At 00:16:06, the co-pilot selected the emergency trim, however, this had no additional effect since the main trim system functioned properly. At 00:16:07, a third stall warning was issued and the aircraft reached a peak of an upward pitch of 42°. The captain applied left aileron but, because of the stalled flight condition, the right bank continued to increase to a peak of 75° right bank. At 00:16:13, as the aircraft's nose started to plummet reaching a nose-down pitch of 28°, it began to roll to the left. The nose was again rising but because of the descent rate of 8,000 feet per minute, the aircraft simply had no room to clear terrain.
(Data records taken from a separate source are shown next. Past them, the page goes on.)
Lemma set_keys n σ a W p σ' oc x : W = a ∨ W = NULL ∧ (∀ q, p ≠ set_block q) →
  (σ', oc) ∈ PhSetWakeEvent n σ W p → x ∈ KeyedEvent σ' → x = a ∨ x ∈ KeyedEvent σ.
Proof.
  intros HW Hin Hx. destruct p as [| |y|y z|y z| |q]; cbn [PhSetWakeEvent] in Hin; unfold read, write, NtReleaseKeyedEvent in Hin;
    try (repeat case_match; in_list Hin; injection Hin as -> ->; cbn in Hx; auto; rewrite ?elem_of_difference in Hx; tauto).
  apply list_elem_of_fmap in Hin as ([σ1 o1] & [= -> ->] & Hin). destruct HW as [->|[_ HW]]; [|by destruct (HW q)].
  eapply (block_keys false); [|done]. apply elem_of_app. by left.
Qed.

(** A thread that sets the event never waits in doing so. *)
Definition plain_setting (d : activity) : Prop := ∀ q, d ≠ Setting (set_block q) ∧ d ≠ Setting set_test.

Lemma next_keys n u T σ t σ' t' : (σ', t') ∈ next n u T σ t → plain_setting (Doing t) →
  Address t' = Address t ∧ plain_setting (Doing t') ∧ ∀ x, x ∈ KeyedEvent σ' → x = Address t ∨ x ∈ KeyedEvent σ.
Proof.
  destruct t as [a d]. intros Hin Hp. apply list_elem_of_fmap in Hin as ([σ1 d'] & [= -> ->] & Hin). cbn [Address Doing] in *. split; [done|].
  destruct d as [|p| |U p|p|p|]; cbn [act] in Hin.
  - in_list Hin; injection Hin as -> ->; split; try (by intros q); auto.
  - apply list_elem_of_fmap in Hin as ([σ2 oc] & E & Hin). destruct p as [|v]; cbn [PhfQueueWakeEvent] in Hin; [|case_match]; in_list Hin;
      injection Hin as -> ->; injection E as -> ->; split; try (by intros q); auto.
  - apply elem_of_app in Hin as [Hin|Hin]; [|destruct T]; in_list Hin; injection Hin as -> ->; split; try (by intros q); auto.
  - apply list_elem_of_fmap in Hin as ([σ2 oc] & E & Hin).
    assert (plain_setting d' ∧ KeyedEvent σ1 = KeyedEvent σ2) as [Hd' ->] by (destruct oc; by injection E as -> ->). split; [done|]. intros x Hx.
    destruct p as [q|q]; cbn [PhfWaitForWakeEvent] in Hin; apply list_elem_of_fmap in Hin as ([σ3 o3] & [= -> _] & Hin);
      [by eapply block_keys|eapply set_keys; [|done|done]; by left].
  - apply list_elem_of_fmap in Hin as ([σ2 oc] & E & Hin).
    assert (plain_setting d' ∧ KeyedEvent σ1 = KeyedEvent σ2) as [Hd' ->] by (destruct oc; by injection E as -> ->). split; [done|]. intros x Hx.
    eapply set_keys; [|done|done]. by left.
  - apply list_elem_of_fmap in Hin as ([σ2 oc] & E & Hin).
    assert (∀ q, p ≠ set_block q) as Hq by (intros q ->; by destruct (Hp q)).
    assert (KeyedEvent σ1 = KeyedEvent σ2) as -> by (destruct oc; by injection E as -> ->). split.
    + assert (p ≠ set_test) as Ht by (intros ->; by destruct (Hp block_reset)).
      assert (∀ z, plain_setting (snd (call a false Setting Idle (σ2, set_loop NULL z)))) as Hl by (intros z; unfold set_loop; repeat case_match; try done; by cbn).
      destruct p as [| |y|y z|y z| |q]; cbn [PhSetWakeEvent] in Hin; unfold read, write, NtReleaseKeyedEvent in Hin; try done; [..|by destruct (Hq q)];
        repeat case_match; in_list Hin; injection Hin as -> ->; try (injection E as -> ->); try done; apply (f_equal snd) in E; cbn [snd] in E; rewrite E; apply Hl.
    + intros x Hx. eapply set_keys; [|done|done]. right. auto.
  - by apply elem_of_nil in Hin.
Qed.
At an airspeed of 112 knots, the aircraft hit the ground instantly killing all 11 people onboard and 3 Afghan Special Reaction Force members on the ground.

After the accident, the Taliban claimed that they shot down the aircraft from the sky. However, this was immediately ruled-out.

== Cause ==
On April 15, 2016, the Air Mobility Command, a major command of the United States Air Force (USAF), released the final report of this accident. The cause of the accident was founded to be pilot error. The captain's fateful decision to place a hard-shell night vision goggle (NVG) at the front of the yoke to hold it at a raised position and the distraction the captain and the co-pilot faced during the engine running onload (ERO) checklist and the eventual forgetfulness of off-loading the NVG from the yoke were some of the reasons why. Because both the pilots were wearing night vision goggles, it restricted vision which prevented the pilots from noticing their mistake. Another reason which significantly contributed to the accident was the pilots misjudging what kind of error they were facing and executing the incorrect procedure to solve the problem.